L’Abbé Favien à Lucile
La peine de vous répondre ! Ah ! Madame, ne parlez point ainsi. La lettre que vous m’avez fait l’honneur de m’écrire est la plus agréable que je pusse recevoir. Qu’y a-t-il de plus satisfaisant pour un ministre de Jésus-Christ que de voir une personne qui cherche la vérité avec autant de bonne foi que vous le faites ? Et quelle occupation plus conforme tout ensemble à mes goûts et à mon devoir, que de vous aider dans cette recherche, selon mes faibles lumières, mais de toute l’ardeur de mon zèle ? Dieu a commencé de vous éclairer ; il achèvera, n’en doutez point. Il est vrai que vous prenez un chemin différent de celui que les âmes fidèles ont coutume de suivre. On débute le plus souvent par croire à l’Église, et puis, sur la foi de l’Église, on croit à la sainte Bible dont l’Église nous garantit l’inspiration. Mais vous, au contraire, vous semblez vouloir aller de la Bible à l’Église. Cela ne laisserait pas que de me donner quelque sollicitude, si je n’avais la conviction que vous ne tarderez pas à rentrer dans la voie accoutumée, qui est sans contredit la plus simple et la plus sûre. Vous reconnaîtrez bientôt, Madame, qu’il n’y a de tranquillité bien établie que pour celui qui s’en remet entièrement à l’Église, comme un enfant à une bonne mère, du soin de le conduire à Dieu. La prière, l’expérience, l’étude de votre propre cœur, les difficultés même que vous rencontrez déjà sur votre route vous feront sentir cela bien mieux que ne le pourraient faire mes avertissements, et finiront d’arracher de votre esprit ce reste de protestantisme qui vous a fait renverser l’ordre de la conversion.

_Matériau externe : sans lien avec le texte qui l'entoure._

Lemma acquire_apart s revision now input :
  lock_ctx_inv s → (∀ k, k ∈ in_keys input → ¬ mine k) → apart (locks s) (locks (apply_lock_acquire s revision now input).1).
Proof.
  intros [Hc I _ _] Hf. pose proof (canonical_foreign _ Hf) as Hf'. clear Hf. rename Hf' into Hf. unfold apply_lock_acquire. set (keys := canonical_keys (in_keys input)) in *.
  case_goal; [done|]. case_goal; [done|].
  destruct (existing_grant _ _ _ _ _) as [[tok g]|] eqn:He.
  - apply existing_grant_Some in He as (Hg & _ & Hk & _). simpl. case_goal; [|done]. eapply lease_apart; [done|done|by rewrite Hk].
  - case_goal.
    + destruct (next_token _) as [t|] eqn:Ht; [|done]. apply next_token_Some in Ht as [-> _]. simpl. eapply install_apart; [done|simpl; lia|done].
    + simpl. case_goal; [|done]. constructor; simpl; [done|done|]. intros k Hm. unfold Fifo.push_back. case_goal; simpl; [done|].
      rewrite filter_app, filter_cons, decide_False; [by rewrite filter_nil, app_nil_r|]. simpl. intros Hin. by apply (Hf k).
Qed.

Lemma renew_apart s revision now keys holder tok ttl :
  lock_ctx_inv s → (∀ k, k ∈ keys → ¬ mine k) → apart (locks s) (locks (apply_lock_renew s revision now keys holder tok ttl).1).
Proof.
  intros [_ I _ _] Hf. pose proof (canonical_foreign _ Hf) as Hf'. clear Hf. rename Hf' into Hf. unfold apply_lock_renew. destruct (grants (locks s) !! tok) as [g|] eqn:Hg; [|done].
  case_goal; [done|]. case_goal; [done|]. bools. simpl. eapply lease_apart; [done|done|].
  match goal with E : g_keys g = _ |- _ => by rewrite E end.
Qed.

Lemma release_apart s revision now holder tok :
  lock_ctx_inv s → sided (locks s) → ¬ mine holder → apart (locks s) (locks (apply_lock_release s revision now holder tok).1).
Proof.
  intros [Hc I _ Hset] Hs Hh. unfold apply_lock_release. destruct (grants (locks s) !! tok) as [g|] eqn:Hg; [|done]. case_goal; [done|]. bools.
  assert (Hk : ∀ k, k ∈ g_keys g → ¬ mine k) by (intros k Hk Hm; destruct (sd_grant _ Hs _ _ Hg k Hk Hm); congruence).
  pose proof (release_grant_apart _ _ _ _ I Hg Hk) as Ha. pose proof (release_grant_inv _ _ tok I) as I1.
  pose proof (lock_promote_apart (next_fencing_token s) (release_grant (locks s) tok) now Hc I1) as Hp.
  destruct (lock_promote _ _ _) as [[c m] vs]. simpl in *. etrans; [exact Ha|]. apply Hp.
  destruct (settled_blocked _ _ Hset Hs) as [Hb|?]; [left|by right]. by apply (blocked_apart (locks s)); [|apply I1|].
Qed.

Lemma cancel_queued_apart s revision now keys holder rid :
  lock_ctx_inv s → sided (locks s) → (∀ k, k ∈ keys → ¬ mine k) →
  apart (locks s) (locks (lock_cancel_queued s revision now keys holder rid).1).
Proof.
  intros [Hc I _ Hset] Hs Hf. unfold lock_cancel_queued. case_goal; [by repeat case_goal|]. set (m1 := mkLocks _ _ _).
  assert (Ha : apart (locks s) m1).
  { constructor; simpl; [done|done|]. intros k Hm. unfold Fifo.without. rewrite list_filter_filter. apply filter_ext_in.
    intros [id w] Hin. simpl. split; [tauto|]. intros Hk. split; [done|]. intros ->. destruct (li_entry _ _ I _ _ Hin) as [Eid _].
    injection Eid as _ ->. by apply (Hf k). }
  assert (I1 : lock_inv (next_fencing_token s) m1) by (apply subqueue_inv; [done|]; apply sublist_filter).
  pose proof (lock_promote_apart (next_fencing_token s) m1 now Hc I1) as Hp.
  destruct (lock_promote _ _ _) as [[c m] vs]. simpl in *. etrans; [exact Ha|]. apply Hp.
  destruct (settled_blocked _ _ Hset Hs) as [Hb|?]; [left|by right]. by apply (blocked_apart (locks s)); [|apply I1|].
Qed.

Lemma cancel_apart s revision now keys holder rid :
  lock_ctx_inv s → sided (locks s) → (∀ k, k ∈ keys → ¬ mine k) → apart (locks s) (locks (apply_lock_cancel s revision now keys holder rid).1).
Proof.
  intros Hinv Hs Hf. pose proof (canonical_foreign _ Hf) as Hf'. clear Hf. rename Hf' into Hf. unfold apply_lock_cancel. destruct rid as [r|]; [|by apply cancel_queued_apart].
  case_goal; [done|]. pose proof (remember_inv (lock_cancellations s) (acquisition_identity "lock" holder (canonical_keys keys) r)
    (cancellation_tenant holder) now CANCELLATION_LIMITS (lc_ledger _ Hinv)) as L.
  unfold remember. destruct (remember_with_limits _ _ _ _ _) as [ledger [|]]; [|done].
  apply (cancel_queued_apart (mkLockCtx (next_fencing_token s) (locks s) ledger)); [|done|done]. by destruct Hinv; split.
Qed.

(** ** Every request stays on its side *)

(** Fewer grants and waiters. *)
Lemma sided_less m m' :
  (∀ t g, grants m' !! t = Some g → ∃ g0, grants m !! t = Some g0 ∧ g_holder g = g_holder g0 ∧ g_keys g = g_keys g0) →
  (∀ e, e ∈ queue m' → e ∈ queue m) → sided m → sided m'.
Proof.
  intros Hg Hq [S1 S2]. split; [|intros id w Hin; by eapply S2, Hq]. intros t g Ht. destruct (Hg t g Ht) as (g0 & H0g & -> & ->). by eapply S1.
Qed.

Lemma promote_step_sided now s s' : promote_step now s s' → sided s.2 → sided s'.2.
Proof.
  inversion 1 as [c m q1 id w q2 Hq Hw Hc]; subst. simpl. intros [S1 S2]. split; simpl.
  - intros t g [[_ <-]|[_ Hg]]%lookup_insert_Some; [|by eapply S1]. apply (S2 id w). rewrite Hq. apply elem_of_app. right. left.
  - intros id' w' Hin. apply (S2 id'). rewrite Hq. apply elem_of_app in Hin as [?|?]; apply elem_of_app; [by left|right; by right].
Qed.

Lemma lock_promote_sided c m now : Fifo.wf (queue m) → sided m → sided (lock_promote c m now).1.2.
Proof.
  intros Hwf Hs. pose proof (lock_promote_steps c m now Hwf) as Hp. destruct (lock_promote c m now) as [[c' m'] vs]. destruct Hp as [Hrtc _].
  change m with (c, m).2 in Hs. change (sided (c', m').2). revert Hs. induction Hrtc as [|x y z Hstep _ IH]; [done|].
  intros Hs. apply IH. by eapply promote_step_sided.
Qed.

Lemma one_side_canonical holder keys : one_side holder keys → one_side holder (canonical_keys keys).
Proof.
  intros Ho k [Hk _]%elem_of_canonical_keys Hm. destruct (Ho k Hk Hm) as [? Hall]. split; [done|].
  intros k' [Hk' _]%elem_of_canonical_keys. by apply Hall.
Qed.

Lemma acquire_sided s revision now input :
  sided (locks s) → one_side (in_holder input) (in_keys input) → sided (locks (apply_lock_acquire s revision now input).1).
Proof.
  intros Hs Ho%one_side_canonical. unfold apply_lock_acquire. case_goal; [done|]. case_goal; [done|].
  destruct (existing_grant _ _ _ _ _) as [[tok g]|] eqn:He.
  - apply existing_grant_Some in He as (Hg & _). simpl. case_goal; [|done]. apply (sided_less (locks s)); [|done|done].
    intros t g'. simpl. intros [[<- <-]|[_ Ht]]%lookup_insert_Some; [by exists g|by exists g'].
  - case_goal.
    + destruct (next_token _) as [t|]; [|done]. destruct Hs as [S1 S2]. split; simpl; [|done].
      intros t' g [[_ <-]|[_ Hg]]%lookup_insert_Some; [done|by eapply S1].
    + destruct Hs as [S1 S2]. simpl. case_goal; [|by split]. unfold Fifo.push_back. case_goal; simpl; [by split|]. split; simpl; [done|].
      intros id w [Hin|[= -> ->]%list_elem_of_singleton]%elem_of_app; [by eapply S2|done].
Qed.

Lemma renew_sided s revision now keys holder tok ttl : sided (locks s) → sided (locks (apply_lock_renew s revision now keys holder tok ttl).1).
Proof.
  intros Hs. unfold apply_lock_renew. destruct (grants (locks s) !! tok) as [g|] eqn:Hg; [|done]. case_goal; [done|]. case_goal; [done|]. simpl.
  apply (sided_less (locks s)); [|done|done]. intros t g'. simpl. intros [[<- <-]|[_ Ht]]%lookup_insert_Some; [by exists g|by exists g'].
Qed.

Lemma release_sided s revision now holder tok :
  lock_ctx_inv s → sided (locks s) → sided (locks (apply_lock_release s revision now holder tok).1).
Proof.
  intros [_ I _ _] Hs. unfold apply_lock_release. destruct (grants (locks s) !! tok) as [g|] eqn:Hg; [|done]. case_goal; [done|].
  pose proof (lock_promote_sided (next_fencing_token s) (release_grant (locks s) tok) now (li_queue _ _ (release_grant_inv _ _ tok I))) as Hp.
  destruct (lock_promote _ _ _) as [[c m] vs]. simpl in *. apply Hp. apply (sided_less (locks s)); [| |done].
  - intros t g' Ht. rewrite release_grants_lookup in Ht. case_decide; [discriminate|by exists g'].
  - intros e. unfold release_grant. by rewrite Hg.
Qed.

Lemma cancel_sided s revision now keys holder rid :
  lock_ctx_inv s → sided (locks s) → sided (locks (apply_lock_cancel s revision now keys holder rid).1).
Proof.
  intros [_ I _ _] Hs. assert (Hq : ∀ ledger keys rid, sided (locks (lock_cancel_queued (mkLockCtx (next_fencing_token s) (locks s) ledger) revision now keys holder rid).1)).
  { intros ledger ks r. unfold lock_cancel_queued. case_goal; [by repeat case_goal|]. set (m1 := mkLocks _ _ _).
    assert (Hwf : Fifo.wf (queue m1)) by (apply Fifo.wf_without, I). simpl.
    pose proof (lock_promote_sided (next_fencing_token s) m1 now Hwf) as Hp. destruct (lock_promote _ _ _) as [[c m] vs]. simpl in *. apply Hp.
    apply (sided_less (locks s)); [|simpl; by intros e [? _]%Fifo.elem_of_without|done]. intros t g Ht. by exists g. }
  unfold apply_lock_cancel. destruct rid as [r|]; [|destruct s; apply Hq]. case_goal; [done|].
  destruct (remember _ _ _ _) as [ledger [|]]; [apply Hq|done].
Qed.

Lemma expire_sided s now : lock_ctx_inv s → sided (locks s) → sided (locks (locks_expire_due s now)).
Proof.
  intros [_ I _ _] Hs. unfold locks_expire_due. set (m0 := expire_grants (expire_waiters (locks s) now) now).
  assert (I0 : lock_inv (next_fencing_token s) m0).
  { apply foldl_release_inv, subqueue_inv; [done|]. rewrite foldl_without. apply sublist_filter. }
  pose proof (lock_promote_sided (next_fencing_token s) m0 now (li_queue _ _ I0)) as Hp. destruct (lock_promote _ _ _) as [[c m] vs]. simpl in *. apply Hp.
  apply (sided_less (locks s)); [| |done].
  - intros t g. unfold m0. rewrite expire_grants_grants, lookup_retain_Some. intros [Ht _]. by exists g.
  - intros e. unfold m0, expire_grants. rewrite foldl_release_queue. simpl. rewrite foldl_without. by intros [_ ?]%list_elem_of_filter.
Qed.

(** ** Semaphores *)

Lemma semaphore_promote_other c ss key now k : k ≠ key → (semaphore_promote c ss key now).1.2 !! k = ss !! k.
Proof.
  intros Hne. unfold semaphore_promote. destruct (ss !! key) as [s|]; [|done]. destruct (sem_promote_loop _ _ _ _ _) as [[c' s'] vs]. simpl.
  by rewrite lookup_insert_ne.
Qed.

Lemma sem_acquire_other ctx revision now input k :
  k ≠ sa_key input → semaphores (apply_semaphore_acquire ctx revision now input).1 !! k = semaphores ctx !! k.
Proof. intros Hne. unfold apply_semaphore_acquire. repeat case_goal; simpl; by rewrite ?lookup_insert_ne. Qed.

Lemma sem_renew_other ctx revision now key holder tok ttl k :
  k ≠ key → semaphores (apply_semaphore_renew ctx revision now key holder tok ttl).1 !! k = semaphores ctx !! k.
Proof. intros Hne. unfold apply_semaphore_renew. repeat case_goal; simpl; by rewrite ?lookup_insert_ne. Qed.

Lemma sem_release_other ctx revision now key holder tok k :
  k ≠ key → semaphores (apply_semaphore_release ctx revision now key holder tok).1 !! k = semaphores ctx !! k.
Proof.
  intros Hne. unfold apply_semaphore_release. destruct (semaphores ctx !! key) as [s|]; [|done]. case_goal; [simpl; by rewrite lookup_insert_ne|].
  set (ss := <[key := _]> _). pose proof (semaphore_promote_other (sem_counter ctx) ss key now k Hne) as Hp.
  destruct (semaphore_promote _ _ _ _) as [[c ss'] vs]. simpl in *. rewrite Hp. unfold ss. by rewrite lookup_insert_ne.
Qed.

Vous voulez que je vous expose les preuves qui démontrent l’origine divine de notre sainte religion. Cela serait bien plus facile, ou plutôt ce soin serait superflu si vous eussiez suivi la marche que je viens de vous expliquer, et appris dès l’abord à vous soumettre en toute chose à la décision de l’Église. Alors j’aurais tout dit en quatre mots : La Bible est un livre inspiré de Dieu, car ainsi l’enseigne l’Église qui ne peut nous égarer. Mais au point où vous en êtes, je vois trop que cette réponse ne vous contenterait pas. Je ne me refuserai donc point à vous en faire une plus conforme à votre désir, pour ne pas vous donner lieu de soupçonner une défaite dans mon silence. Dieu me préserve de rien faire qui pût scandaliser votre foi naissante ! Mais, Madame, le sujet sur lequel vous me consultez est trop considérable pour une lettre. Je m’expliquerai mieux là-dessus dans un entretien où vous pourriez me proposer sur le moment vos difficultés et vos doutes. Je dois faire un voyage à ***, la semaine prochaine. Le temps ne me permettra pas de m’arrêter en y allant ; mais en revenant, j’aurai l’honneur de descendre au château, et nous pourrons conférer à loisir sur une matière qui vous intéresse tant et à si juste titre.